European Commission President Ursula von der Leyen speaks during a debate on the conclusions of the December 14-15, 2023 European Council and preparations for the extraordinary European Council scheduled for February 1, 2024, at the European Parliament in Strasbourg, eastern France, on January 17, 2024. (Photo by FREDERICK FLORIN / AFP)
L’Union européenne a initié une démarche innovante pour encadrer des informations en ligne considérées comme légales mais potentiellement dangereuses, notamment celles qui exacerbent les tensions sociales ou nourrissent des idéologies extrêmes. Le réseau EUIF, regroupant des plateformes numériques et des organismes de régulation, a élaboré un cadre pour identifier et modérer ces contenus, appelés « borderline ». Ces derniers, bien qu’encadrés par la législation antiterroriste, suscitent des inquiétudes en raison de leur rôle possible dans l’incitation à la radicalisation.
Parmi les thèmes abordés figurent des discours anti-migrants, xénophobes ou antisémites, ainsi que des idées pro-Kremlin liées aux tensions géopolitiques. Le document souligne également comment les algorithmes de recommandation peuvent amplifier involontairement ces messages, en particulier lorsqu’ils sont alimentés par des stratégies de manipulation comme l’utilisation de mots-clés alternatifs ou la création de faux comptes. L’absence de normes claires et d’une définition uniforme des contenus à risque constitue un obstacle majeur.

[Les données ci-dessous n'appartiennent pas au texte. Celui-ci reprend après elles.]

Lemma lane_change_state_successor_witness :
  exists self' m,
    step Scenario.planner Scenario.blinker_fast = Ok (self', m)
    /\ lane_change_state self' = preLaneChange
    /\ may_follow (lane_change_state Scenario.planner) (lane_change_state self') = true.
Proof.
  run_step Scenario.planner Scenario.blinker_fast Hstep.
  split; [reflexivity|].
  exact (lane_change_state_successor _ _ _ _ _ _ Hstep).
Defined.

(** X5: a lane-change desire is published only on an engaged tick of a
    planner with lane changes enabled, with exactly one blinker on, in one
    of the states Starting, Finishing, Done, and it is the desire of the
    side of that blinker. *)
Theorem desire_needs_blinker self sm CP ext self' m :
  update self sm CP ext = Ok (self', m) ->
  pathPlan_desire m <> Desire_none ->
  controlsState_active sm = true
  /\ lane_change_enabled self = true
  /\ leftBlinker (carState sm) <> rightBlinker (carState sm)
  /\ changing_lanes (pathPlan_laneChangeState m) = true
  /\ pathPlan_desire m
     = (if leftBlinker (carState sm) then Desire_laneChangeLeft
        else Desire_laneChangeRight).
Proof.
  intros H Hdes.
  destruct (update_lane_change _ _ _ _ _ _ H)
    as (Hlc & _ & _ & _ & _ & Hms & _ & Hd).
  rewrite Hd in Hdes |- *. rewrite Hms.
  destruct (global_override self sm) eqn:Hov.
  - destruct Hlc as (_ & Hdir & _). rewrite Hdir in Hdes. now contradiction Hdes.
  - destruct Hlc as (_ & Hdir).
    apply global_override_false in Hov. destruct Hov as (Hact & _ & Hob & Hen).
    destruct (latch_direction_one_blinker sm (lane_change_direction self) Hob)
      as [Hside _].
    rewrite <- Hdir in Hside. rewrite Hside in Hdes |- *.
    split; [exact Hact|]. split; [exact Hen|].
    split.
    { unfold one_blinker in Hob.
      destruct (leftBlinker (carState sm)), (rightBlinker (carState sm));
        cbn in Hob; congruence. }
    destruct (leftBlinker (carState sm)), (lane_change_state self');
      cbn in Hdes |- *; split; congruence.
Qed.

Lemma desire_needs_blinker_witness :
  exists self msgs self' m,
    run Scenario.planner [Scenario.blinker_fast] = Ok (self, msgs)
    /\ step self Scenario.blinker_fast_torque = Ok (self', m)
    /\ pathPlan_desire m = Desire_laneChangeLeft
    /\ changing_lanes (pathPlan_laneChangeState m) = true.
Proof.
  let r := eval vm_compute in (run Scenario.planner [Scenario.blinker_fast]) in
  match r with
  | Ok (?s, ?ms) =>
      assert (Hrun : run Scenario.planner [Scenario.blinker_fast] = Ok (s, ms))
        by (vm_compute; reflexivity);
      exists s, ms;
      let r' := eval vm_compute in (step s Scenario.blinker_fast_torque) in
      match r' with
      | Ok (?s', ?m) =>
          assert (Hstep : step s Scenario.blinker_fast_torque = Ok (s', m))
            by (vm_compute; reflexivity);
          assert (Hdes : pathPlan_desire m <> Desire_none) by discriminate;
          exists s', m
      end
  end.
  split; [exact Hrun|]. split; [exact Hstep|].
  destruct (desire_needs_blinker _ _ _ _ _ _ Hstep Hdes) as (_ & _ & _ & Hch & Hd).
  split; [exact Hd | exact Hch].
Defined.

(** One tick keeps the run timer between zero and one period above the
    cutoff, and at zero outside a lane change. *)
Lemma update_run_timer self sm CP ext self' m :
  update self sm CP ext = Ok (self', m) ->
  0 <= lane_change_run_timer self ->
  (0 <= lane_change_run_timer self'
   /\ lane_change_run_timer self' <= LANE_CHANGE_TIME_MAX + DT_MDL)
  /\ (changing_lanes (lane_change_state self') = false ->
      lane_change_run_timer self' = 0).
Proof.
  intros H Hpos.
  destruct (update_lane_change _ _ _ _ _ _ H) as (Hlc & Hrt & _).
  assert (Hmax : changing_lanes (lane_change_state self') = true ->
                 lane_change_run_timer self <= LANE_CHANGE_TIME_MAX).
  { intros Hch. destruct (global_override self sm) eqn:Hov.
    - destruct Hlc as (Hs & _). rewrite Hs in Hch. discriminate Hch.
    - now apply global_override_false in Hov. }
  unfold LANE_CHANGE_TIME_MAX, DT_MDL in *.
  destruct (lane_change_state self'); rewrite Hrt; cbn [changing_lanes] in *;
    (split; [|intros; try reflexivity; discriminate]);
    try lra; specialize (Hmax eq_refl); lra.
Qed.

(** X6: from construction on, at every tick boundary the run timer is
    zero in Off and PreLaneChange, and never exceeds
    [LANE_CHANGE_TIME_MAX + DT_MDL]: a lane change that has run longer than
    ten seconds does not survive the next tick. *)
Theorem run_timer_bounded CP params LP0 ticks : forall self msgs,
  run (init CP params LP0) ticks = Ok (self, msgs) ->
  0 <= lane_change_run_timer self
  /\ lane_change_run_timer self <= LANE_CHANGE_TIME_MAX + DT_MDL
  /\ (changing_lanes (lane_change_state self) = false ->
      lane_change_run_timer self = 0).
Proof.
  set (P := fun s : PathPlanner =>
              0 <= lane_change_run_timer s
              /\ lane_change_run_timer s <= LANE_CHANGE_TIME_MAX + DT_MDL
              /\ (changing_lanes (lane_change_state s) = false ->
                  lane_change_run_timer s = 0)).
  assert (Hgen : forall ticks s s' msgs,
             run s ticks = Ok (s', msgs) -> P s -> P s').
  { clear ticks. induction ticks as [|t ticks IH]; intros s s' msgs Hrun Hp.
    - cbn in Hrun. now injection Hrun as <- <-.
    - apply run_cons_inv in Hrun. destruct Hrun as (s1 & m1 & ms & Hs & Hr & _).
      apply (IH _ _ _ Hr). destruct Hp as (Hpos & _).
      destruct (update_run_timer _ _ _ _ _ _ Hs Hpos) as ((H1 & H2) & H3).
      repeat split; assumption. }
  intros self msgs Hrun. apply (Hgen _ _ _ _ Hrun).
  unfold P, LANE_CHANGE_TIME_MAX, DT_MDL. cbn. repeat split; try lra.
Qed.

Lemma run_timer_bounded_witness :
  exists self msgs,
    run Scenario.planner
      [Scenario.blinker_fast; Scenario.blinker_fast_torque;
       Scenario.blinker_fast_torque] = Ok (self, msgs)
    /\ lane_change_state self = laneChangeStarting
    /\ 0 <= lane_change_run_timer self
    /\ lane_change_run_timer self <= LANE_CHANGE_TIME_MAX + DT_MDL.
Proof.
  let r := eval vm_compute in
    (run Scenario.planner
       [Scenario.blinker_fast; Scenario.blinker_fast_torque;
        Scenario.blinker_fast_torque]) in
  match r with
  | Ok (?s, ?ms) =>
      assert (Hrun : run Scenario.planner
                       [Scenario.blinker_fast; Scenario.blinker_fast_torque;
                        Scenario.blinker_fast_torque] = Ok (s, ms))
        by (vm_compute; reflexivity);
      exists s, ms
  end.
  split; [exact Hrun|]. split; [reflexivity|].
  destruct (run_timer_bounded _ _ _ _ _ _ Hrun) as (H1 & H2 & _).
  split; assumption.
Defined.

(** X7: Starting is entered only from PreLaneChange, at or above the
    lane-change speed, with no blindspot asserted on the side of the
    blinker, and with the driver pushing the wheel towards that side or
    with a non-zero auto-start delay exceeded by the wait timer as this
    tick advances it. *)
Theorem starting_entry_conditions self sm CP ext self' m :
  update self sm CP ext = Ok (self', m) ->
  lane_change_state self' = laneChangeStarting ->
  lane_change_state self <> laneChangeStarting ->
  let cs := carState sm in
  let side := if leftBlinker cs then left else right in
  lane_change_state self = preLaneChange
  /\ pathPlan_laneChangeDirection m = side
  /\ LANE_CHANGE_SPEED_MIN <= vEgo cs
  /\ ~ blindspot_on cs side
  /\ (torque_towards cs side
      \/ (~ lane_change_auto_delay self == 0
          /\ lane_change_auto_delay self < lane_change_wait_timer self + DT_MDL)).
Proof.
  intros H Hs' Hs cs side. subst cs side.
  destruct (update_lane_change _ _ _ _ _ _ H)
    as (Hlc & _ & _ & _ & _ & _ & Hmd & _).
  destruct (global_override self sm) eqn:Hov.
  - destruct Hlc as (Hoff & _). congruence.
  - destruct Hlc as (Hst & Hdir).
    apply global_override_false in Hov. destruct Hov as (_ & _ & Hob & _).
    destruct (latch_direction_one_blinker sm (lane_change_direction self) Hob)
      as [Hside _].
    rewrite Hside in Hst, Hdir.
    destruct (state_transitions_inv _ _ _ _ _ _ _ Hst Hob) as (_ & _ & Hstart).
    destruct (Hstart Hs' Hs) as (Hpre & Hv & Hbs & Hgo).
    repeat split; auto. congruence.
Qed.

Pour répondre à ces enjeux, le EUIF a publié des outils non contraignants, notamment un manuel détaillé sur les contenus borderline, ainsi que des analyses sur l’impact des systèmes de recommandation. Ces initiatives visent à encourager une coopération volontaire entre les acteurs du numérique et les organismes de contrôle, sans imposer d’obligations légales strictes. Cependant, certaines pratiques, comme la modération par des organisations non neutres ou des vérificateurs de faits, suscitent des critiques concernant leur impartialité.
L’approche de l’UE met en lumière un équilibre fragile entre liberté d’expression et prévention des risques. Alors que les autorités européennes cherchent à renforcer la sécurité numérique, le débat sur la légitimité des mesures prises demeure ouvert, notamment face aux défis posés par l’évolution constante des discours en ligne.